Возвращались в молчании. Лоос был на удивление трезв, смотрел прямо перед собой и иногда закрывал глаза, словно хотел спать. Зеботтендорф остался в лаборатории. Генрих же снова считал секунды и старался угадать, с какой скоростью движется машина.
Когда дверцы открылись, фон Лоос спросил:
– Выпить не хотите?
– Еще?
– Не знаю, как вы, но с меня всякий хмель слетает, когда я вижу эти… научные опыты.
Генрих внимательно посмотрел на него.
– Я вас не понимаю… Это что? Неумелая провокация? Но я не вижу в ней смысла. Или вам действительно не по душе все эти сатанинские аттракционы? Тогда почему вы вообще здесь? Что за игра?
Лоос взял его под локоть и повел в кабинет:
– Не могу пить один. Хотя чаще всего так и приходится делать. С Рудольфом это почти невозможно. Он слишком привязан к своим… пробиркам. Не может говорить ни о чем, кроме науки и прогресса.
Они вошли в кабинет. Лоос зажег настольную лампу, запер дверь.
Генрих уселся в большое мягкое кресло. Лоос в это время чем-то гремел под столом.
– Да где же оно?
– Что вы потеряли?
– Бутылку для особых случаев, – приглушенно ответил фон Лоос.
Наконец откуда-то была извлечена черная бутыль без этикетки и два стакана.
– Отрава? – поинтересовался Генрих.
– Мне бы вашу выдержку… – Лоос зубами выдернул пробку. По кабинету тотчас разнесся крепкий запах сивухи.
– Точно отрава… – пробормотал Генрих, но стакан принял.
– Это единственное средство, которое помогает мне заснуть. – Фон Лоос отсалютовал стаканом и опрокинул спиртное залпом.
Генрих с любопытством рассматривал его реакцию, затем отставил выпивку в сторону.
– У меня еще старое не выветрилось, – вздохнул он и после паузы поинтересовался: – Скажите, Лоос, на кой черт вам все это нужно?
– Что – все?
– Ну… – Генрих махнул рукой куда-то за спину. – Вы же не какой-нибудь сумасшедший головастик вроде Зиверса. К тому же вам откровенно не по нутру…
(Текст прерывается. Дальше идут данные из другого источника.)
(** X4.  What one evaluation may do: it leaves the animator as it is or moves
    a RUNNING one to FINISHED, never logs, and never clears
    [hasAnimations]; it returns true exactly when it has evaluated the
    animator and left it FINISHED, and then it has delivered the
    notification once and not touched the tree info; when it returns
    false it has delivered nothing and, unless the animator was never
    committed, has set [hasAnimations]. *)
Theorem animate_contract (w w1 : World T) (b : bool) :
  animate self w = Ok (b, w1) ->
  (this w1 = this w
   \/ (mPlayState (this w) = RUNNING /\ this w1 = set_mPlayState FINISHED (this w)))
  /\ logcat w1 = logcat w
  /\ frameTimeMs (info w1) = frameTimeMs (info w)
  /\ animationHook (info w1) = animationHook (info w)
  /\ (hasAnimations (info w) = true -> hasAnimations (info w1) = true)
  /\ (b = true <->
      mPlayState (this w1) = FINISHED /\ mStartTime (this w) <= frameTimeMs (info w))
  /\ (b = true ->
      info w1 = info w
      /\ callbacks w1 = notification (this w) (info w) ++ callbacks w
      /\ (List.length (callbacks w1) <= S (List.length (callbacks w)))%nat)
  /\ (b = false ->
      callbacks w1 = callbacks w
      /\ (mPlayState (this w) = NOT_STARTED -> w1 = w)
      /\ (mPlayState (this w) <> NOT_STARTED -> hasAnimations (info w1) = true)
      /\ (frameTimeMs (info w) < mStartTime (this w) ->
          this w1 = this w /\ target w1 = target w)).
Proof.
  rewrite animate_eq. cbv zeta.
  assert (Hn : (List.length (notification (this w) (info w) ++ callbacks w)
                <= S (List.length (callbacks w)))%nat).
  { unfold notification. destruct (mListener (this w)); [destruct (animationHook (info w))|];
      cbn; lia. }
  destruct (PlayState_ltb (mPlayState (this w)) RUNNING) eqn:L.
  { intros Q; inversion Q; subst; clear Q.
    assert (Hp : mPlayState (this w1) = NOT_STARTED)
      by (destruct (mPlayState (this w1)); [reflexivity|discriminate L..]).
    repeat split; auto; try congruence; try (intros; exfalso; congruence).
    all: try (intros [Q _]; congruence). }
  assert (Hp : mPlayState (this w) <> NOT_STARTED)
    by (intros N; rewrite N in L; discriminate L).
  destruct (Z.gtb_spec (mStartTime (this w)) (frameTimeMs (info w))) as [Hgt|Hle].
  { intros Q; inversion Q; subst; clear Q. cbn.
    repeat split; auto; try congruence; try (intros; exfalso; congruence); try lia.
    all: try (intros [_ Q]; lia). }
  destruct (mInterpolator (this w)) as [interpolator|]; [|discriminate].
  destruct (setValue self _ (target w)) as [t'|f]; [|discriminate].
  destruct (fge (rawFraction (this w) (info w)) fone) eqn:Ef.
  - cbn [set_mPlayState mPlayState PlayState_eqb PlayState_rank Z.eqb Pos.eqb].
    intros Q; inversion Q; subst; clear Q. cbn [this info logcat callbacks target].
    assert (Hnote : notification (set_mPlayState FINISHED (this w)) (info w)
                    = notification (this w) (info w)) by reflexivity.
    rewrite Hnote.
    repeat split; auto; try congruence; try lia.
    destruct (mPlayState (this w)) eqn:Ep; [congruence| |].
    + right. split; reflexivity.
    + left. rewrite <- Ep. apply set_mPlayState_same.
  - destruct (PlayState_eqb (mPlayState (this w)) FINISHED) eqn:Efin;
      intros Q; inversion Q; subst; clear Q; cbn [this info logcat callbacks target with_hasAnimations
                                                 frameTimeMs hasAnimations animationHook].
    + apply PlayState_eqb_eq in Efin.
      repeat split; auto; try congruence; try lia.
    + assert (Hnf : mPlayState (this w) <> FINISHED).
      { intros N. rewrite N in Efin. discriminate Efin. }
      repeat split; auto; try congruence; try lia.
      all: try (intros [Q _]; congruence).
Qed.

End CallFacts.

Lemma pushStaging_keeps_target_and_configuration_witness :
  exists w1,
    pushStaging tt linearInterpolator sampleStarted = Ok (tt, w1)
    /\ target w1 = target sampleStarted
    /\ info w1 = info sampleStarted
    /\ callbacks w1 = callbacks sampleStarted
    /\ mFinalValue (this w1) = mFinalValue (this sampleStarted).
Proof.
  destruct (pushStaging tt linearInterpolator sampleStarted) as [[[] w1]|f] eqn:E;
    [|vm_compute in E; discriminate E].
  exists w1. split; [reflexivity|].
  destruct (pushStaging_keeps_target_and_configuration tt linearInterpolator
              sampleStarted w1 tt E) as (H1 & H2 & H3 & H4 & _).
  repeat split; assumption.
Defined.

Lemma pushStaging_again_is_a_no_op_witness :
  exists w1,
    pushStaging tt linearInterpolator sampleStarted = Ok (tt, w1)
    /\ pushStaging tt linearInterpolator
         (retarget (mkPrimitive (of_int 7)) (mkTreeInfo 116 false None) w1)
       = Ok (tt, retarget (mkPrimitive (of_int 7)) (mkTreeInfo 116 false None) w1).
Proof.
  destruct (pushStaging tt linearInterpolator sampleStarted) as [[[] w1]|f] eqn:E;
    [|vm_compute in E; discriminate E].
  exists w1. split; [reflexivity|].
  exact (pushStaging_again_is_a_no_op tt linearInterpolator sampleStarted w1 tt
           (mkPrimitive (of_int 7)) (mkTreeInfo 116 false None) E).
Defined.

Lemma animate_contract_witness :
  let w := newWorld (runningAnimator (of_int 20) (of_int 100) 100 1000) sampleCell 600 in
  exists w1,
    animate tt w = Ok (false, w1)
    /\ logcat w1 = logcat w
    /\ callbacks w1 = callbacks w
    /\ hasAnimations (info w1) = true.
Proof.
  cbv zeta.
  destruct (animate tt (newWorld (runningAnimator (of_int 20) (of_int 100) 100 1000)
                                 sampleCell 600)) as [[b w1]|f] eqn:E;
    [|vm_compute in E; discriminate E].
  assert (Hb : b = false) by (vm_compute in E; inversion E; reflexivity).
  subst b. exists w1. split; [reflexivity|].
  destruct (animate_contract tt _ w1 false E) as (_ & Hl & _ & _ & _ & _ & _ & Hf).
  destruct (Hf eq_refl) as (Hc & _ & Hh & _).
  repeat split; [exact Hl | exact Hc | apply Hh; discriminate].
Defined.
Section CommitFacts.

Context {V T : Type} `{ValueAccessor V T}.
Variable self : V.
Variable createDefaultInterpolator : Interpolator.


(** An activating commit returns once the start value can be read, the
    frame time is positive and an interpolator is set. *)
Lemma pushStaging_activates (w : World T) (interpolator : Interpolator) :
  activating (this w) = true ->
  mInterpolator (this w) = Some interpolator ->
  (mHasStartValue (this w) = true \/ exists v, getValue self (target w) = Ok v) ->
  0 < frameTimeMs (info w) ->
  exists w1, pushStaging self createDefaultInterpolator w = Ok (tt, w1).
Proof.
  intros Ha Hi Hs Hf.
  pose proof (pushStaging_returns self createDefaultInterpolator w Hs) as R.
  rewrite Ha, Hi in R.
  destruct (Z.ltb_spec 0 (frameTimeMs (info w))); [|lia]. cbn [negb orb andb] in R.
  destruct (pushStaging self createDefaultInterpolator w) as [[[] w1]|f]; [|discriminate R].
  exists w1. reflexivity.
Qed.

(** A commit without a start value is the commit of the animator with the
    target's current value as its start value. *)
Lemma pushStaging_resolves (w : World T) (v : float) :
  mHasStartValue (this w) = false ->
  getValue self (target w) = Ok v ->
  pushStaging self createDefaultInterpolator w
  = pushStaging self createDefaultInterpolator
      (with_this (set_startValue v (fsub (mFinalValue (this w)) v) (this w)) w).
Proof.
  intros Hh Hg. rewrite (pushStaging_resolved self createDefaultInterpolator (with_this _ w))
    by reflexivity.
  rewrite pushStaging_eq. cbv zeta. rewrite Hh, Hg. cbn [with_this this]. fields.
  destruct (mStagingPlayState (this w)); reflexivity.
Qed.

(** X5.  The only ways a commit aborts: the start value is missing and cannot
    be read; or the commit activates the animator and the frame time is
    not positive, or no interpolator has been set. *)
Theorem pushStaging_aborts_only_when (w : World T) (f : Failure) :
  pushStaging self createDefaultInterpolator w = Abort f <->
  (mHasStartValue (this w) = false /\ getValue self (target w) = Abort f)
  \/ ((mHasStartValue (this w) = true \/ exists v, getValue self (target w) = Ok v)
      /\ activating (this w) = true
      /\ ((frameTimeMs (info w) <= 0 /\ f = LOG_ALWAYS_FATAL "isn't a real frame time!")
          \/ (0 < frameTimeMs (info w) /\ mInterpolator (this w) = None
              /\ f = LOG_ALWAYS_FATAL "Animator has already been started!"))).
Proof.
  assert (K : forall w0 : World T,
             mHasStartValue (this w0) = true ->
             (pushStaging self createDefaultInterpolator w0 = Abort f <->
              activating (this w0) = true
              /\ ((frameTimeMs (info w0) <= 0 /\ f = LOG_ALWAYS_FATAL "isn't a real frame time!")
                  \/ (0 < frameTimeMs (info w0) /\ mInterpolator (this w0) = None
                      /\ f = LOG_ALWAYS_FATAL "Animator has already been started!")))).
  { intros w0 Hh. rewrite (pushStaging_resolved _ _ _ Hh). unfold activating.
    destruct (mStagingPlayState (this w0)) eqn:Es, (mPlayState (this w0)) eqn:Ep;
      cbn -[transitionToRunning];
      try solve [split; [discriminate | intros [Q _]; discriminate Q]].
    rewrite transitionToRunning_eq. cbv zeta. cbn [with_this this info]. fields.
    rewrite Es.
    destruct (Z.leb_spec (frameTimeMs (info w0)) 0) as [Hle|Hlt].
    - split.
      + intros Q; inversion Q; subst. split; [reflexivity|]. left. split; [exact Hle|reflexivity].
      + intros [_ [[_ ->]|[Hpos _]]]; [reflexivity|lia].
    - destruct (mInterpolator (this w0)) eqn:Ei.
      + split; [discriminate|]. intros [_ [[Hle _]|[_ [Q _]]]]; [lia|discriminate Q].
      + split.
        * intros Q; inversion Q; subst. split; [reflexivity|]. right. repeat split. exact Hlt.
        * intros [_ [[Hle _]|[_ [_ ->]]]]; [lia|reflexivity]. }
  destruct (mHasStartValue (this w)) eqn:Eh.
  - rewrite (K w Eh). split.
    + intros Q. right. split; [left; reflexivity|exact Q].
    + intros [[Q _]|[_ Q]]; [discriminate Q|exact Q].
  - destruct (getValue self (target w)) as [v|g] eqn:Eg.
    + rewrite (pushStaging_resolves w v Eh Eg). rewrite K by reflexivity.
      cbn [with_this this info]. unfold activating. fields. split.
      * intros Q. right. split; [right; exists v; reflexivity|exact Q].
      * intros [[_ Q]|[_ Q]]; [discriminate Q|exact Q].
    + rewrite pushStaging_eq. cbv zeta. rewrite Eh, Eg. split.
      * intros Q. left. split; [reflexivity|]. congruence.
      * intros [[_ Q]|[[Q|[v Q]] _]]; congruence.
Qed.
– Если вы про опыты Зеботтендорфа, то… – Лоос откинулся в кресле и закинул ноги на черную блестящую столешницу. Это далось ему с трудом, но Генрих позавидовал про себя, такой фокус в его возрасте был невозможен. – То я действительно от них не в восторге. Я также был не в восторге от Освенцима, Майданека и Бухенвальда. Я был не в восторге от вас и вашей работы. И от фюрера… И от Геббельса. И от этой чертовой войны! А уж наши союзнички… Впрочем, это вы и сами прекрасно знаете.
– Знаю.
– И война мне не по вкусу! – Лоос махнул рукой. – Я бы предпочел сидеть где-нибудь на берегу Рейна. Пить пиво. И есть сосиски! Да! – Он почти кричал. – Сосиски! Наши германские сосиски! И чтобы мне подавала их блондинка в переднике с вот такими вот, – Лоос показал, – вот такими вот сочными грудями!
Он грохнул кулаком об стол и ненадолго замолк. Генрих терпеливо ждал.
– Но когда в тридцатом моя жена умерла от гриппа… Когда я, фронтовик, не смог найти для нее лекарств… А наши дети смотрели на меня… Вы ведь помните, Генрих, вы должны помнить эти глаза?! Глаза немецких детей, которым нечего есть? А их сосед по улице, державший мясную лавку!.. – Лоос сжал кулаки и зажмурился. Стиснул зубы. Потом тяжело вздохнул и продолжил: – После той войны не было на свете человека, который бы больше меня ненавидел стрельбу, запах пороха и крови… Не было. Но когда фюрер сказал, что нужно воевать, я первым встал и зааплодировал. Потому что он сказал, что мы должны воевать, чтобы накормить наших детей, чтобы лечить наших жен. Чтобы старики не умирали, как бродячие псы. От голода и холода, когда продажное, чужеродное правительство продает Великую Германию коммунистам. Я встал и хлопал в ладоши, как ребенок! Но душа моя, Генрих, рыдала. Потому что я не хотел воевать. Я слишком хорошо помнил, как это делается.
Генрих хотел что-то сказать, но Лоос замахал руками.